START Input material

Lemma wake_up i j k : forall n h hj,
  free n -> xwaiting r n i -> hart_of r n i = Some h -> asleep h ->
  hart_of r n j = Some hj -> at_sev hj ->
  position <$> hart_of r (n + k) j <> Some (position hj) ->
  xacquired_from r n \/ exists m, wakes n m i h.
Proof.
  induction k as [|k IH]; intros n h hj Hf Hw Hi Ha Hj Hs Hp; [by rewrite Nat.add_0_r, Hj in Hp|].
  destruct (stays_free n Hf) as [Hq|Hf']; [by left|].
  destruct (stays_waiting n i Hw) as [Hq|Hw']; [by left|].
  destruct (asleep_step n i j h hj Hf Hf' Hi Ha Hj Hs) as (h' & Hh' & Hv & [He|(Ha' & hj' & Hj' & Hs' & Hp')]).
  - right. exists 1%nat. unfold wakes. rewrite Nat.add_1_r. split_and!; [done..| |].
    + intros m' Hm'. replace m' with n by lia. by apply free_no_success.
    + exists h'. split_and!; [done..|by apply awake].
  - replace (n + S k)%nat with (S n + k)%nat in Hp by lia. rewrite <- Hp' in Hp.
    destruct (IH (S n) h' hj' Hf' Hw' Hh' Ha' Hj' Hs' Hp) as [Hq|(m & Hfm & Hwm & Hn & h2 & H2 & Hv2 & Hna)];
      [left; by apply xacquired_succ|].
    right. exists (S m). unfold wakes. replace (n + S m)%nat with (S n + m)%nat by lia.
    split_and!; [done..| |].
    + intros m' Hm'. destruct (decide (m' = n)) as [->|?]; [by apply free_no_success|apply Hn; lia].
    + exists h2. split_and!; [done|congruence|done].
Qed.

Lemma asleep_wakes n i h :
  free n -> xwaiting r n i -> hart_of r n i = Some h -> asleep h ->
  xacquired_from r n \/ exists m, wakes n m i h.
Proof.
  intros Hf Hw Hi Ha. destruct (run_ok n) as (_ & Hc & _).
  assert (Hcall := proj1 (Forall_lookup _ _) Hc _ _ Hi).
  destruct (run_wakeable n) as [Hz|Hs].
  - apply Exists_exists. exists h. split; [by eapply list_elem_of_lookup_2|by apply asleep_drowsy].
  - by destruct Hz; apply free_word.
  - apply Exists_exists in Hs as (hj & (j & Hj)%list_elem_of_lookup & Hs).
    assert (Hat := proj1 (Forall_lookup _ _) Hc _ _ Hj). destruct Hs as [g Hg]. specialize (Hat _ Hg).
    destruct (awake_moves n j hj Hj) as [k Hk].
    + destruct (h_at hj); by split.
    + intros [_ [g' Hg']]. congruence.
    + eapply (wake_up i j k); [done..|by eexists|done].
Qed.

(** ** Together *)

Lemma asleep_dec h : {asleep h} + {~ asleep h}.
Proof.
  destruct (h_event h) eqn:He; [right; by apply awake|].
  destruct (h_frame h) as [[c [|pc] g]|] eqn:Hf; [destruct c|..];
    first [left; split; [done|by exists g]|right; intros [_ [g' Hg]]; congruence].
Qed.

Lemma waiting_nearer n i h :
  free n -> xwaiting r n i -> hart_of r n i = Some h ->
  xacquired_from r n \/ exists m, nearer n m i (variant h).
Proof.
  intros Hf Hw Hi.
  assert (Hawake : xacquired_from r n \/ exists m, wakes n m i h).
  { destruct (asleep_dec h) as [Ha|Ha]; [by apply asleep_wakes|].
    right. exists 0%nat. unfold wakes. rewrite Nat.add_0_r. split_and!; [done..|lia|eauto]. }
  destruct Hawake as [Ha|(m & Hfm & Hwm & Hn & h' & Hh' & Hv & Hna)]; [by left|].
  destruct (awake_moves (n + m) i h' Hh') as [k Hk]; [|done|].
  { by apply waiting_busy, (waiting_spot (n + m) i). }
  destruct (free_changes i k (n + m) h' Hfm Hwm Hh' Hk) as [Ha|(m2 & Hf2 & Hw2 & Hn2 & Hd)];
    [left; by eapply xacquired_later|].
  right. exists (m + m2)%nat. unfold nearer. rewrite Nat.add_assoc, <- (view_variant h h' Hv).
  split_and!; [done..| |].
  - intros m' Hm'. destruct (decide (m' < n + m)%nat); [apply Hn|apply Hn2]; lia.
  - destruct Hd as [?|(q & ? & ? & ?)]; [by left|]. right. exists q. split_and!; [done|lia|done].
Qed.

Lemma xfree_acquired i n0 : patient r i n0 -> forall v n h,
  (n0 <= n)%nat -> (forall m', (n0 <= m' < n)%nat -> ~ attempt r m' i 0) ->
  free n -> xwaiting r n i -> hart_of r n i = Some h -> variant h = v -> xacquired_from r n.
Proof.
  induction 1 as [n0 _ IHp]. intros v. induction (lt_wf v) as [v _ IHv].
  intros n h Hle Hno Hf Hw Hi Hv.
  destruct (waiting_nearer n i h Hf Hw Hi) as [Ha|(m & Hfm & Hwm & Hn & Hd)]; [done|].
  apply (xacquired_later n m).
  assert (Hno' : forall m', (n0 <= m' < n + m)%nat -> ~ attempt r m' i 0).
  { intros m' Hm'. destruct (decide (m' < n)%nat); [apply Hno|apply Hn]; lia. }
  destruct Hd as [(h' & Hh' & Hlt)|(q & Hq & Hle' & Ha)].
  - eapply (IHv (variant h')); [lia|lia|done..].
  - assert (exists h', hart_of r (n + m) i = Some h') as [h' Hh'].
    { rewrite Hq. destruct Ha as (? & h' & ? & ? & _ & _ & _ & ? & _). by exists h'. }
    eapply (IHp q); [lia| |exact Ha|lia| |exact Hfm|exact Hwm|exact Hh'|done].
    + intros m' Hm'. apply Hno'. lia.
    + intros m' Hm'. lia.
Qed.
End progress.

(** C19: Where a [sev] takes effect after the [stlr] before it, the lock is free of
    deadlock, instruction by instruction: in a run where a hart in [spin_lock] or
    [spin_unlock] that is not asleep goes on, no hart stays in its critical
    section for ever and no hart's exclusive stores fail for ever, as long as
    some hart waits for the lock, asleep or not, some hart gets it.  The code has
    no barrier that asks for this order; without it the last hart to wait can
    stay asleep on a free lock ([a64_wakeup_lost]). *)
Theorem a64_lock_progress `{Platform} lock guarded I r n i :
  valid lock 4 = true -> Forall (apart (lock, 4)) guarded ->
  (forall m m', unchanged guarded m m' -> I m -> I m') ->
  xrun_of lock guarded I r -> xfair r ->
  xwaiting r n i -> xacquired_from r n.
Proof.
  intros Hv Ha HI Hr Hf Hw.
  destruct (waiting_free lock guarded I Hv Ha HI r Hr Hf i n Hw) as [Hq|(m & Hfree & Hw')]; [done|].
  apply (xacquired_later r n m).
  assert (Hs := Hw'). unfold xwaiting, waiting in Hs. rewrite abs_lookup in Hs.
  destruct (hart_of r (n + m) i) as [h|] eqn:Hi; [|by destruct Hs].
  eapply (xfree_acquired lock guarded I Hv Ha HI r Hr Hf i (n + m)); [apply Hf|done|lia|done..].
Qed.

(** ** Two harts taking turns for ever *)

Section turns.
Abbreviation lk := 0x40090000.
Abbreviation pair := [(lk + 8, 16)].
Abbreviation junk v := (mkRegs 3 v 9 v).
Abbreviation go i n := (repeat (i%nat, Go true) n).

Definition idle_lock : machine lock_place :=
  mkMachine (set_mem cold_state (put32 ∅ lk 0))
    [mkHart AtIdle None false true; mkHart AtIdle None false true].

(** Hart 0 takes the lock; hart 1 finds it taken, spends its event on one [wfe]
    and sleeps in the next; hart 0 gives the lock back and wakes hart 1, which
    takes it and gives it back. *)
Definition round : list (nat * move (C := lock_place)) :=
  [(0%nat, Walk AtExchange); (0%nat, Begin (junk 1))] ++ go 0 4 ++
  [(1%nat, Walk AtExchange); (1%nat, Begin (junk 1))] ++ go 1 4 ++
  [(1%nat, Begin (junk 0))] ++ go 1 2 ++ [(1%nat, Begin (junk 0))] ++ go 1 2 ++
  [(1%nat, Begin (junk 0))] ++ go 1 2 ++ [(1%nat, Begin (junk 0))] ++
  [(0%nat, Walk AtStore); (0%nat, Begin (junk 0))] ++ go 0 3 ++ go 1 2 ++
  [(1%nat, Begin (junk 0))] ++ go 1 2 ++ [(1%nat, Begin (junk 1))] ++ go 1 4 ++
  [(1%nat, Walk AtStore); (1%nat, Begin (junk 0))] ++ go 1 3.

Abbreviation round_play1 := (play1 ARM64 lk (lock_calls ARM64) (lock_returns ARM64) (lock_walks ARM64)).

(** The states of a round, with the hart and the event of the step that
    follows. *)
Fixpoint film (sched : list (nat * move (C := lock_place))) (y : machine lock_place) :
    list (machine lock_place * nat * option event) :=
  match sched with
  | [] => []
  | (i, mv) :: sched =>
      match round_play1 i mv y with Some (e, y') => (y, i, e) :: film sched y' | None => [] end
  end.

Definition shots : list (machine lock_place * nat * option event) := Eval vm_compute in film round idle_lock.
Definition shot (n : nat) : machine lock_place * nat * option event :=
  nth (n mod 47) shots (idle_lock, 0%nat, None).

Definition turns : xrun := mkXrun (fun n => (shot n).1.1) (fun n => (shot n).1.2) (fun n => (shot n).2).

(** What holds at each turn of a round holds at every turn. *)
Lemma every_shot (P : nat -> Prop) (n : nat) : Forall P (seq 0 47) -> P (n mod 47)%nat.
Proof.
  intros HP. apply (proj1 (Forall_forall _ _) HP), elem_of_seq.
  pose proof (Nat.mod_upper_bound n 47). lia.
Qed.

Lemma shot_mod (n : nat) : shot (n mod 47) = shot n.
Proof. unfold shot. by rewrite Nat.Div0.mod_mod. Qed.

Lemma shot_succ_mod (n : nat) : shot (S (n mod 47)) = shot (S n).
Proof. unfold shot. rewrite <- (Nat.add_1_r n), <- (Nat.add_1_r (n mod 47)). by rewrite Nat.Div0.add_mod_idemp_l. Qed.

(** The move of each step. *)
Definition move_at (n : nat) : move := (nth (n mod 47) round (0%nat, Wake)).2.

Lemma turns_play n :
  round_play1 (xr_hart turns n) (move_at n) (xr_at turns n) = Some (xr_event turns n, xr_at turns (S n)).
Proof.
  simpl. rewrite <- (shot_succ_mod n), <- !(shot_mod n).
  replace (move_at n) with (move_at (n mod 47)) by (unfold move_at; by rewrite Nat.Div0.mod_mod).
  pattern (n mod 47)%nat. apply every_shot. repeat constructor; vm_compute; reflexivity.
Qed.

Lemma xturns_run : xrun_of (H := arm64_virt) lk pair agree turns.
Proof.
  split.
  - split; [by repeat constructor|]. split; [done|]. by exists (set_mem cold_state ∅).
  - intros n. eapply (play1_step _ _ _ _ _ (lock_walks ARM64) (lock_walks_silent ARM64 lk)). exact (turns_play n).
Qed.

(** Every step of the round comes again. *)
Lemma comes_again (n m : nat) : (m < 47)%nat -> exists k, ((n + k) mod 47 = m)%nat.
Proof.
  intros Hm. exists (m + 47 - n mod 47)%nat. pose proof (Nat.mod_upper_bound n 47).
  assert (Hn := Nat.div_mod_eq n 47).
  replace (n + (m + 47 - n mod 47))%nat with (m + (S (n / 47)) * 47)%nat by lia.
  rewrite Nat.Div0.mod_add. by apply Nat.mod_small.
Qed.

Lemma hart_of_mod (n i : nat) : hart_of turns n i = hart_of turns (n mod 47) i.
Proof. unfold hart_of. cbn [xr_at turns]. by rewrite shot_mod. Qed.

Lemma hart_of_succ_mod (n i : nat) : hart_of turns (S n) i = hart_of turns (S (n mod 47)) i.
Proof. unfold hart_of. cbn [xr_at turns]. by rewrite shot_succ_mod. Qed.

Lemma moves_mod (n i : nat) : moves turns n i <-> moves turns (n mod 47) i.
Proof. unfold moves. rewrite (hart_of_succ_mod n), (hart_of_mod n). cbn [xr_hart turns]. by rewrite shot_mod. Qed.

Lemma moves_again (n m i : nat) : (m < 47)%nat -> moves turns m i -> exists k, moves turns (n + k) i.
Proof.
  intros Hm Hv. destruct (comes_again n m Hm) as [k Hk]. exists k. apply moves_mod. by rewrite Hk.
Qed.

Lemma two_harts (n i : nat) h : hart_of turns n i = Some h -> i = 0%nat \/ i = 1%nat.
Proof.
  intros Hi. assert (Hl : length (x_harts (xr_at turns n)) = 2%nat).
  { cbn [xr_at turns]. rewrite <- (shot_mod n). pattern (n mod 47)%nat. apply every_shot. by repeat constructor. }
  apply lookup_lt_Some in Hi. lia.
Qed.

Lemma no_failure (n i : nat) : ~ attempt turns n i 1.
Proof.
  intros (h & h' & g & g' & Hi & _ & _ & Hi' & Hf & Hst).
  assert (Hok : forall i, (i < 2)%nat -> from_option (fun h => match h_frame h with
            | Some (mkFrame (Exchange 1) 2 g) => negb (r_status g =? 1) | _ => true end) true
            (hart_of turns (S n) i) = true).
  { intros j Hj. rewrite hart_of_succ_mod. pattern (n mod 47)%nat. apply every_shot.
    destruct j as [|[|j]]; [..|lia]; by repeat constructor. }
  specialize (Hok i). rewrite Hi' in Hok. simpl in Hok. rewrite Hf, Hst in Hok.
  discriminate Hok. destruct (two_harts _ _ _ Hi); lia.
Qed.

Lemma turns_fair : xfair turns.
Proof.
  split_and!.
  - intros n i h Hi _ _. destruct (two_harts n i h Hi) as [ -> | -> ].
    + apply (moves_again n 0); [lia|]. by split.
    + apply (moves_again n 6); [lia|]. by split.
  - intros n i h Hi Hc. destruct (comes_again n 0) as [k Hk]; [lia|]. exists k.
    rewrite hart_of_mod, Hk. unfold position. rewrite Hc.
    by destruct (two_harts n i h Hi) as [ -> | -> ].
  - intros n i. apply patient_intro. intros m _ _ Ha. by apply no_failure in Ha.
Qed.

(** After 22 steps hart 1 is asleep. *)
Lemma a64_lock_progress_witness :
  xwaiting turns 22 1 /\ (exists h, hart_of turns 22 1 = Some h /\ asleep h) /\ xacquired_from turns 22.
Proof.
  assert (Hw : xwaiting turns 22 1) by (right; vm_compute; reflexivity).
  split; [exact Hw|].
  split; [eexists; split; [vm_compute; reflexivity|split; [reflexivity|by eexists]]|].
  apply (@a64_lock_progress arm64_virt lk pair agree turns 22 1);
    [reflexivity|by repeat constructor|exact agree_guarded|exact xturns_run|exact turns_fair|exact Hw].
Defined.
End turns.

END Input material

_Task_. Return a copy of every line in the records that includes the string "eapply".

_Solution below_.
  - apply Exists_exists. exists h. split; [by eapply list_elem_of_lookup_2|by apply asleep_drowsy].
    + eapply (wake_up i j k); [done..|by eexists|done].
    [left; by eapply xacquired_later|].
  - eapply (IHv (variant h')); [lia|lia|done..].
    eapply (IHp q); [lia| |exact Ha|lia| |exact Hfm|exact Hwm|exact Hh'|done].
  eapply (xfree_acquired lock guarded I Hv Ha HI r Hr Hf i (n + m)); [apply Hf|done|lia|done..].
  - intros n. eapply (play1_step _ _ _ _ _ (lock_walks ARM64) (lock_walks_silent ARM64 lk)). exact (turns_play n).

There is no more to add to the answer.